Pass extension: true to assrt_test. Assrt then connects to the user's already-running Chrome via Chrome DevTools Protocol (Playwright's --extension mode), which keeps saved cookies, logins, tabs, and browser fingerprint. On the first call, the server returns an extension_token_required error with setup instructions; the agent prompts the user once for a token from chrome://inspect, the token saves to ~/.assrt/extension-token, and every later call reuses it transparently. This means the AI agent can drive a test that hits Gmail, an internal dashboard, or a Stripe-gated flow without dealing with OAuth itself. The other profile modes are 'isolated' (in-memory browser context, zero persistence) and the default (~/.assrt/browser-profile on disk, persistent cookies across runs).

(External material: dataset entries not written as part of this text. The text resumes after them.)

(* ===== verification/RaftApply.v ===== *)
(** * Raft: the stream of apply messages

    [applyLog] sends commands and snapshots to the service.  The services
    (kvraft, shardctrler, shardkv) panic unless every command is the successor
    of the last index they applied, and skip a snapshot older than it.
    [consume] is that protocol; a server's messages since boot follow it. *)

From Stdlib Require Import Strings.Byte.
From stdpp Require Import prelude gmap strings list.
From S2P Require Import Prelude Gob Raft RaftNode RaftServer RaftEvolve.
Local Open Scope Z_scope.

Section apply.
Context {C : Type} `{GobLaws Z} `{GobLaws (list (LogEntry C))}.
Implicit Types (rf : Raft C) (m : ApplyMsg C) (s : Z).

(** The last applied index of a service at [s] after it handled [m];
    [None] where it panics. *)
Definition consume1 s m : option Z :=
  if CommandValid m then
    if s + 1 =? CommandIndex m then Some (s + 1) else None
  else if SnapshotValid m then Some (Z.max s (SnapshotIndex m))
  else Some s.

Fixpoint consume s (ms : list (ApplyMsg C)) : option Z :=
  match ms with
  | [] => Some s
  | m :: ms => s' ← consume1 s m; consume s' ms
  end.

Lemma consume_app s ms1 ms2 :
  consume s (ms1 ++ ms2) = s' ← consume s ms1; consume s' ms2.
Proof.
  revert s. induction ms1 as [|m ms1 IH]; intros s; simpl; [done|].
  destruct (consume1 s m); simpl; [apply IH|done].
Qed.

Lemma consume_commands rf s (n : nat) :
  consume s (command_msgs rf (s + 1) n) = Some (s + Z.of_nat n).
Proof.
  revert s. induction n as [|n IH]; intros s; simpl; [f_equal; lia|].
  unfold consume1. simpl. rewrite Z.eqb_refl. simpl. rewrite IH. f_equal. lia.
Qed.

(** How a server's indices relate to the index [s] the service reaches once
    it has handled everything sent so far. *)
Definition stream_inv rf s : Prop :=
  lastApplied rf ≤ s ∧
  (if applySnappending rf then s ≤ lastIncludedIndex rf ∨ s = lastApplied rf
   else s = Z.max (lastApplied rf) (lastIncludedIndex rf)).

(** A turn of [applyLog] sends what the service expects next. *)
Lemma applyLog_stream rf s rf' ms :
  wf rf → commit_in_range rf → stream_inv rf s → applyLog rf = Ret (rf', Some ms) →
  ∃ s', consume s ms = Some s' ∧ stream_inv rf' s' ∧ s ≤ s'.
Proof.
  intros Hwf Hr [Hla Hs] Hret. destruct (dead rf) eqn:Hd.
  { unfold applyLog, killed in Hret. rewrite Hd in Hret. simpl in Hret. by go_inv. }
  pose proof (applyLog_spec rf Hwf Hr Hd) as Hspec. cbv zeta in Hspec.
  destruct (_ && negb _) eqn:Hblock.
  { rewrite Hret in Hspec. injection Hspec as -> ->. exists s. by split_and!. }
  destruct Hspec as (t & Hspec). rewrite Hret in Hspec. injection Hspec as -> ->.
  set (s1 := Z.max (lastApplied rf) (lastIncludedIndex rf)) in *.
  assert (consume s (if applySnappending rf then
    [mkApplyMsg false None 0 true (snapshot rf) t (lastIncludedIndex rf)] else []) = Some s1) as Hsnap.
  { destruct (applySnappending rf); simpl; f_equal; lia. }
  rewrite consume_app, Hsnap. simpl. unfold stream_inv. simpl.
  destruct (lastApplied rf <? committedIndex rf) eqn:Hlt.
  - rewrite consume_commands. eexists. split; [done|]. destruct (applySnappending rf); zlia.
  - eexists. split; [done|]. destruct (applySnappending rf); zlia.
Qed.

(** *** The other events *)

Definition apply_fields rf : Z * Z * bool * list byte :=
  (lastApplied rf, lastIncludedIndex rf, applySnappending rf, snapshot rf).

Lemma stream_inv_ext rf rf' s :
  apply_fields rf' = apply_fields rf → stream_inv rf s → stream_inv rf' s.
Proof. unfold apply_fields, stream_inv. intros [= -> -> -> _]. done. Qed.

Lemma adoptTerm_fields term rf : apply_fields (adoptTerm term rf) = apply_fields rf.
Proof. unfold adoptTerm. by case_match. Qed.

Lemma updateCommit_fields x rf : apply_fields (updateCommit x rf) = apply_fields rf.
Proof. unfold updateCommit. by case_match. Qed.

Lemma updateCommittedIndex_fields rf rf' :
  updateCommittedIndex rf = Ret rf' → apply_fields rf' = apply_fields rf.
Proof. unfold updateCommittedIndex. intros ?. by go_inv. Qed.

(** Does the event leave [apply_fields] alone? *)
Definition silent (ev : Event C) : bool :=
  match ev with
  | EvApplyLog | EvSnapshot _ _ | EvInstallSnapshot _ => false
  | _ => true
  end.

Lemma persist_fields rf : apply_fields (persist rf) = apply_fields rf.
Proof. done. Qed.

Lemma set_Logs_fields L rf : apply_fields (set_Logs L rf) = apply_fields rf.
Proof. done. Qed.

Lemma RequestVote_fields rf args rf' reply :
  RequestVote rf args = Ret (rf', reply) → apply_fields rf' = apply_fields rf.
Proof. unfold RequestVote. intros ?. go_inv; repeat case_match; done. Qed.

Lemma ApplyEntries_fields rf args rf' reply :
  ApplyEntries rf args = Ret (rf', reply) → apply_fields rf' = apply_fields rf.
Proof.
  unfold ApplyEntries. intros Hret. destruct (_ >? _); [by go_inv|].
  rewrite <-(adoptTerm_fields (ae_Term args) rf).
  generalize dependent (adoptTerm (ae_Term args) rf). intros rf1 Hret.
  go_inv; rewrite persist_fields; try done; case_match;
    by rewrite ?updateCommit_fields, ?set_Logs_fields.
Qed.

Lemma handleRequestVoteReply_fields rf args reply rf' :
  handleRequestVoteReply rf args reply = Ret rf' → apply_fields rf' = apply_fields rf.
Proof. unfold handleRequestVoteReply, becomeLeader. intros ?. by go_inv. Qed.

Lemma handleApplyEntriesReply_fields rf server args reply rf' :
  handleApplyEntriesReply rf server args reply = Ret rf' → apply_fields rf' = apply_fields rf.
Proof.
  unfold handleApplyEntriesReply. intros Hret. go_inv; try done.
  by apply updateCommittedIndex_fields in Hret.
Qed.

Lemma handleInstallSnapshotReply_fields rf server args reply rf' :
  handleInstallSnapshotReply rf server args reply = Ret rf' → apply_fields rf' = apply_fields rf.
Proof. unfold handleInstallSnapshotReply. intros ?. by go_inv. Qed.

Lemma tickElection_fields rf rf' ms :
  tickElection rf = Ret (rf', ms) → apply_fields rf' = apply_fields rf.
Proof. unfold tickElection, kickOffNewElection. intros ?. case_match; by go_inv. Qed.

Lemma step_silent ev rf rf' :
  silent ev = true → step ev rf = Ret rf' → apply_fields rf' = apply_fields rf.
Proof.
  destruct ev; simpl; intros Hs Hret; try done; go_inv;
    eauto using RequestVote_fields, ApplyEntries_fields, handleRequestVoteReply_fields,
      handleApplyEntriesReply_fields, handleInstallSnapshotReply_fields, tickElection_fields.
  - unfold Start in *. by go_inv.
  - unfold tickHeartbeat in *. case_match; by go_inv.
Qed.

Lemma InstallSnapshot_stream rf args rf' reply s :
  InstallSnapshot rf args = Ret (rf', reply) → stream_inv rf s → stream_inv rf' s.
Proof.
  unfold InstallSnapshot. intros Hret Hs. destruct (_ <? _); [by go_inv|].
  pose proof (stream_inv_ext _ _ s (adoptTerm_fields (is_Term args) rf) Hs) as Hs1.
  generalize dependent (adoptTerm (is_Term args) rf). intros rf1 Hret [Hla Hs1].
  destruct (_ >=? _) eqn:Hge; [by go_inv|].
  apply bind_Ret_inv in Hret as (keep & _ & Hret).
  apply bind_Ret_inv in Hret as (rf2 & (L & ->)%doSnapshot_inv & Hret). go_inv.
  unfold stream_inv. destruct keep, (applySnappending rf1); simpl; b2p; lia.
Qed.

Lemma Snapshot_stream rf index snap rf' s :
  Snapshot index snap rf = Ret rf' → index ≤ s → stream_inv rf s → stream_inv rf' s.
Proof.
  unfold Snapshot. intros Hret Hi [Hla Hs]. destruct (index <=? _) eqn:Hle; [by go_inv|].
  apply doSnapshot_inv in Hret as (L & ->). unfold stream_inv. simpl.
  repeat case_match; simpl in *; zlia.
Qed.

(** *** Runs of a server since boot *)

(** [server_run rf0 rf ms]: from [rf0] the server reached [rf], having sent
    [ms].  The service calls [Snapshot] only for an index it has reached. *)
Inductive server_run rf0 : Raft C → list (ApplyMsg C) → Prop :=
  | run_boot : server_run rf0 rf0 []
  | run_event rf rf' ms ev :
      server_run rf0 rf ms →
      (match ev with EvApplyLog | EvSnapshot _ _ => False | _ => True end) →
      valid_event ev rf → step ev rf = Ret rf' → server_run rf0 rf' ms
  | run_snapshot rf rf' ms1 ms2 index snap :
      server_run rf0 rf (ms1 ++ ms2) → consume (lastIncludedIndex rf0) ms1 = Some index →
      snap_ok index snap → Snapshot index snap rf = Ret rf' → server_run rf0 rf' (ms1 ++ ms2)
  | run_apply rf rf' ms new :
      server_run rf0 rf ms → commit_in_range rf → applyLog rf = Ret (rf', Some new) →
      server_run rf0 rf' (ms ++ new).

Lemma consume_mono s ms s' : consume s ms = Some s' → s ≤ s'.
Proof.
  revert s. induction ms as [|m ms IH]; intros s Hc; simpl in Hc; [simplify_eq; lia|].
  destruct (consume1 s m) as [s1|] eqn:Hm; simplify_eq/=. apply IH in Hc.
  unfold consume1 in Hm. repeat case_match; simplify_eq; lia.
Qed.

Lemma server_run_stream rf0 rf ms :
  wf rf0 → stream_inv rf0 (lastIncludedIndex rf0) → server_run rf0 rf ms →
  wf rf ∧ ∃ s, consume (lastIncludedIndex rf0) ms = Some s ∧ stream_inv rf s.
Proof.
  intros Hwf0 Hs0. induction 1 as [|rf rf' ms ev Hrun [Hwf (s & Hc & Hs)] Hev Hv Hret
    |rf rf' ms1 ms2 index snap Hrun [Hwf (s & Hc & Hs)] Hi Hsnap Hret
    |rf rf' ms new Hrun [Hwf (s & Hc & Hs)] Hr Hret].
  - split; [done|]. by exists (lastIncludedIndex rf0).
  - destruct (step_safe ev rf Hwf Hv) as (rf1 & Hret' & Hwf'). rewrite Hret in Hret'. simplify_eq.
    split; [done|]. exists s. split; [done|]. destruct (silent ev) eqn:Hsil.
    + eapply stream_inv_ext; [by eapply step_silent|done].
    + destruct ev; try done. simpl in Hret. go_inv. by eapply InstallSnapshot_stream.
  - destruct (Snapshot_safe rf index snap Hwf Hsnap) as (rf1 & Hret' & Hwf').
    rewrite Hret in Hret'. simplify_eq. split; [done|]. exists s. split; [done|].
    eapply Snapshot_stream; [done| |done].
    rewrite consume_app, Hi in Hc. simpl in Hc. by apply consume_mono in Hc.
  - destruct (applyLog_safe rf Hwf Hr) as (rf1 & r & Hret' & Hwf'). rewrite Hret in Hret'. simplify_eq.
    split; [done|]. destruct (applyLog_stream _ _ _ _ Hwf Hr Hs Hret) as (s' & Hc' & Hs' & _).
    exists s'. split; [|done]. by rewrite consume_app, Hc.
Qed.
End apply.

Why block the MCP conversation during a test run — isn't that slow?

It is the correct default because 99 percent of test runs are short and because the agent is evaluating one hypothesis at a time. Blocking keeps the conversation coherent: the agent calls assrt_test, gets a result, decides what to do next. For the one percent of long-running integration suites, the SERVER_INSTRUCTIONS block explicitly hands the agent the non-blocking escape at line 315: 'npx assrt run --url ... --plan ... --json --run-in-background' via the Bash tool, with the same video recording and the same --video / --extension / --json output. The agent can keep coding while the suite runs in the background and pick up the JSON report when it finishes.

What does 'testing for AI' look like in a single terminal transcript?

Add the assrt-mcp server to a Claude Code or Cursor MCP config. Ask the agent to make any UI change. Watch the tool-call log: Edit(src/components/Signup.tsx), Read(/tmp/assrt/scenario.md), assrt_test({url: 'http://localhost:3000/signup', plan: '#Case 1: A new user can complete signup...'}), and, if the case fails, assrt_diagnose({url, scenario, error}), then Edit(src/components/Signup.tsx) or Edit(/tmp/assrt/scenario.md), then assrt_test again. The loop runs end-to-end with no human input. The video_player_url field returned from assrt_test opens a local HTML5 player on port 8081 with 1x-10x playback and frame seeking; if you want to see what the agent saw, open the URL.